Mustache doesn’t argue, he just drives Pnina home.

The catering truck is parked outside with two wheels on the sidewalk, still blocking the street. Poor guys, they’ve been waiting there the whole time. Mustache says he’ll get out and talk to them. He wants to help her with something, to make up for what happened. But she doesn’t let him. Not to punish him; she just doesn’t have the energy.

After Pnina gets out of the car, he calls after her. The rage she felt earlier is gone now. She’s not angry at him anymore, really. He actually seems like a nice person. And that kiss—maybe his timing was a little off, but she sensed how much he wanted her from the moment he arrived, and for most of the evening it made her feel good.

Mustache gives her the gift for Avner and his business card, explaining that his cell number is on the card too and she can call him no matter how late. She nods.

She won’t call him, not today.

Band-Aid finds a parking spot right outside his building. But instead of going up to the second floor, putting his key in the lock, taking off his clothes in the dark hallway, and creeping quietly to his side of the bed, he starts to walk. At first, he has no idea where he’s headed: Shtand Street, King Solomon, King George, then Dizengoff Street. Only on Dizengoff does he realize that he wants to go to the sea.

He keeps walking till he reaches the promenade, and from there he goes down to the beach. He takes off his shoes and socks and just stands there, scooping up the sand with his toes. Behind him he can hear the noise of traffic, and trance music probably coming from an all-night liquor store. In front of him, he hears the sound of the waves crashing against the breakwater not far from there.
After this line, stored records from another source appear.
(** Five hundred hourly requests: the last hundred are refused. *)
Lemma quota_is_for_life_witness : served "peer" (hourly 500) (fresh 20) = 400 /\ served "peer" (hourly 500) (fresh 20) <= 400.
Proof. split; [vm_compute; reflexivity|]. apply quota_is_for_life, hourly_steady. Defined.

(** Gossip of one message an hour: the guard refuses the hundred and first. *)
Example gossip_stops :
  map_sum id (kept (events (map (fun k => Kept (fun _ => Z.of_nat k * 60 * minute) "peer") (seq 0 150)) (fresh 20))) = 100.
Proof. vm_compute. reflexivity. Qed.

(** A ban by hand of an unknown peer leaves it with no room for requests: when the
    ban has run out the peer is refused all the same. *)
Example banned_stranger_stays_out :
  (CheckPeerStatus (fun _ => 1000 * minute) "stranger" (BanPeer 0 0 "stranger" minute (NewMessageValidator 20)).2).1 = Err (TooManyPending 0).
Proof. vm_compute. reflexivity. Qed.

(** What a cleanup forgets stays in the total. *)
Example cleanup_leaks :
  let h := events (repeat (Opened (fun _ => 0) "peer") 100) (fresh 20) in
  let mv := (CleanupInactivePeers (100 * minute) minute (guard h)).2 in
  peerRequests mv = ∅ /\ totalPendingRequests mv = 100.
Proof. vm_compute. split; reflexivity. Qed.

End Demo.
“Excuse me,” a young guy with an army buzz cut says, appearing out of nowhere, “you live here?”

Band-Aid nods.

“Great,” Buzz Cut says, “so maybe you know where to go for some fun?”

Band-Aid can ask him what kind of fun he means: Alcohol? Girls? A mysterious blast of warmth flooding your chest? What’s the point, he doesn’t know where to find any of those things, so he just shakes his head.

But Buzz Cut persists. “You said you live here, right?”

Band-Aid doesn’t answer, just looks to the distant point where the black of the sea meets the black of the sky.

I wonder what happened to that Avner, he thinks. I hope that in the end, it all worked out.